- **Task to carry out**
Look below for the line containing "Definition resolveEventFulfillmentContext (e"; from there through the line containing "(field, _) =>", both lines included, please set down each line exactly and nothing else.

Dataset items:
________
(* ===== verification/Signing.v ===== *)
(** * Signing a fulfillment ([fulfillment.js], [neox.js])

    The context a digest is bound to, the Neo X digest, and the program that
    obtains the verifier's signature. *)
From S2P Require Import Prelude Numbers Strings Values Encoding Envelope Digest Cbor Attestation Externals State StateFacts Config Effects Persistence World Errors.
From Stdlib Require Import QArith.
#[local] Open Scope list_scope.
#[local] Open Scope Z_scope.

(** [throw] on [inl]. *)
Definition lift {A} (r : string + A) : rprog A :=
  match r with inl e => Throw e | inr a => Ret a end.

Record fulfillment_context := FulfillmentContext {
  fc_appId : string;
  fc_moduleId : string;
  fc_operation : string;
}.

(** What is signed. *)
Record signed_payload := SignedPayload {
  sp_requestId : string;
  sp_requestType : string;
  sp_context : fulfillment_context;
  sp_fulfillment : fulfillment;
}.

Definition resolveEventFulfillmentContext (e : event) (i : kernel_intent) : fulfillment_context :=
  FulfillmentContext (ev_appId e) (ev_moduleId e ||s moduleId i) (ev_operation e ||s operation i).

Definition resolveFulfillmentSigningContext (chain : string) (fc : fulfillment_context) : digest_context :=
  let normalizedChain := trim chain ||s "neo_n3" in
  if (normalizedChain =? "neo_n3")%string && (fc_appId fc =? "")%string
  then DigestContext "legacy" "" "" "" "" NaN
  else DigestContext normalizedChain (fc_appId fc) (fc_moduleId fc) (fc_operation fc) "" NaN.

Definition resolveDigestBinding (cfg : config) (c : chain) (fc : fulfillment_context) : digest_context :=
  let d := resolveFulfillmentSigningContext (chain_name c) fc in
  match c with
  | neo_n3 => DigestContext (dc_chain d) (dc_appId d) (dc_moduleId d) (dc_operation d)
                (cfg_oracleContract cfg) (cfg_networkMagic cfg)
  | neox => d
  end.

(** ** Identifier hygiene *)

Definition has_space (s : string) : bool := str_exists js_space s.

(** The first field with white space. *)
Definition findWhitespaceIdentifier (e : event) : option (string * string) :=
  find (fun fv => has_space fv.2)
    [("appId", ev_appId e); ("moduleId", ev_moduleId e); ("operation", ev_operation e);
     ("requestType", ev_requestType e)].

Definition assertEventIdentifiersClean (e : event) : string + unit :=
  match findWhitespaceIdentifier e with
  | Some (field, _) =>
      inl ("invalid identifier: request " +:+ ev_requestId e +:+ " field " +:+ field
           +:+ " contains whitespace")
  | None => inr tt
  end.

Section signing.
Context (cfg : config).
Context (X : externals).
#[local] Abbreviation keccak256 := (x_keccak256 X).
#[local] Open Scope prog_scope.

(** ** Neo X *)

Definition resolveResultBytesHex (result resultBytesBase64 : string) : string :=
  "0x" +:+ hex_encode (result_bytes result resultBytesBase64).

Definition FULFILLMENT_DOMAIN : string := "morpheus-evm-fulfillment-v1".

Definition buildNeoXDigest (chainId : Z) (oracleContract : string) (p : signed_payload) (resultBytesHex : string)
    : string + bytes :=
  let f := sp_fulfillment p in
  match x_getAddress X oracleContract with
  | inl e => inl e
  | inr address =>
      match js_BigInt (sp_requestId p) with
      | None => inl ("Cannot convert " +:+ sp_requestId p +:+ " to a BigInt")
      | Some requestId =>
          match x_abi_encode X
            [AbiString FULFILLMENT_DOMAIN; AbiUint chainId; AbiAddress address;
             AbiUint requestId;
             AbiBytes32 (keccak256 (utf8 (fc_appId (sp_context p))));
             AbiBytes32 (keccak256 (utf8 (fc_moduleId (sp_context p))));
             AbiBytes32 (keccak256 (utf8 (fc_operation (sp_context p))));
             AbiBool (ff_success f);
             AbiBytes32 (keccak256 (hex_decode (strip0x resultBytesHex)));
             AbiBytes32 (keccak256 (utf8 (ff_error f)))] with
          | inl e => inl e
          | inr enc => inr (keccak256 enc)
          end
      end
  end.

Definition neox_digest (p : signed_payload) : string + bytes :=
  buildNeoXDigest (cfg_neox_chainId cfg) (cfg_neox_oracleContract cfg) p (resolveResultBytesHex (ff_result (sp_fulfillment p))
                       (ff_result_bytes_base64 (sp_fulfillment p))).

Definition signNeoXFulfillment (p : signed_payload) : rprog string :=
  digest <-- lift (neox_digest p) ;;
  await (EvmSign digest).

(** ** Neo N3 *)

Definition n3_digest (c : chain) (p : signed_payload) : string + bytes :=
  let f := sp_fulfillment p in
  buildFulfillmentDigestBytes (x_sha256 X) (sp_requestId p) (sp_requestType p) (ff_success f)
    (ff_result f) (ff_error f) (ff_result_bytes_base64 f) (resolveDigestBinding cfg c (sp_context p)).

Definition string_or (v : val) (d : string) : string := match v with VStr s => s | _ => d end.

Definition signFulfillmentPayload (c : chain) (p : signed_payload) : rprog string :=
  match c with
  | neox => signNeoXFulfillment p
  | neo_n3 =>
      digestBytes <-- lift (n3_digest c p) ;;
      match x_local_sign X digestBytes with
      | Some signature => Ret signature
      | None =>
          response <-- await (CallNitro "/sign/payload"
            (VObj [("target_chain", VStr (chain_name c)); ("key_role", VStr "oracle_verifier");
                   ("data_hex", VStr (hex_encode digestBytes))])
            (nitro_signerUrl (cfg_nitro cfg)) true) ;;
          let signature := as_string (get (wr_body response) "signature") in
          if negb (wr_ok response) || (signature =? "")%string
          then Throw (string_or (get (wr_body response) "error")
                 ("worker signing failed with status " +:+ num_to_string (wr_status response)))
          else Ret signature
      end
  end.

Definition signEncodedFulfillment (e : event) (fc : fulfillment_context) (f : fulfillment) : rprog string :=
  signFulfillmentPayload (ev_chain e) (SignedPayload (ev_requestId e) (ev_requestType e) fc f).

(** [recomputeFulfillmentDigestHex] *)
Definition recomputeFulfillmentDigestHex (c : chain) (p : signed_payload) : string + string :=
  match c with
  | neox => match neox_digest p with
            | inl e => inl e
            | inr d => inr (normalizePublicKey ("0x" +:+ hex_encode d))
            end
  | neo_n3 => match n3_digest c p with inl e => inl e | inr d => inr (hex_encode d) end
  end.
End signing.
________
- **Exercise solution**
Definition resolveEventFulfillmentContext (e : event) (i : kernel_intent) : fulfillment_context :=
  FulfillmentContext (ev_appId e) (ev_moduleId e ||s moduleId i) (ev_operation e ||s operation i).

Definition resolveFulfillmentSigningContext (chain : string) (fc : fulfillment_context) : digest_context :=
  let normalizedChain := trim chain ||s "neo_n3" in
  if (normalizedChain =? "neo_n3")%string && (fc_appId fc =? "")%string
  then DigestContext "legacy" "" "" "" "" NaN
  else DigestContext normalizedChain (fc_appId fc) (fc_moduleId fc) (fc_operation fc) "" NaN.

Definition resolveDigestBinding (cfg : config) (c : chain) (fc : fulfillment_context) : digest_context :=
  let d := resolveFulfillmentSigningContext (chain_name c) fc in
  match c with
  | neo_n3 => DigestContext (dc_chain d) (dc_appId d) (dc_moduleId d) (dc_operation d)
                (cfg_oracleContract cfg) (cfg_networkMagic cfg)
  | neox => d
  end.

(** ** Identifier hygiene *)

Definition has_space (s : string) : bool := str_exists js_space s.

(** The first field with white space. *)
Definition findWhitespaceIdentifier (e : event) : option (string * string) :=
  find (fun fv => has_space fv.2)
    [("appId", ev_appId e); ("moduleId", ev_moduleId e); ("operation", ev_operation e);
     ("requestType", ev_requestType e)].

Definition assertEventIdentifiersClean (e : event) : string + unit :=
  match findWhitespaceIdentifier e with
  | Some (field, _) =>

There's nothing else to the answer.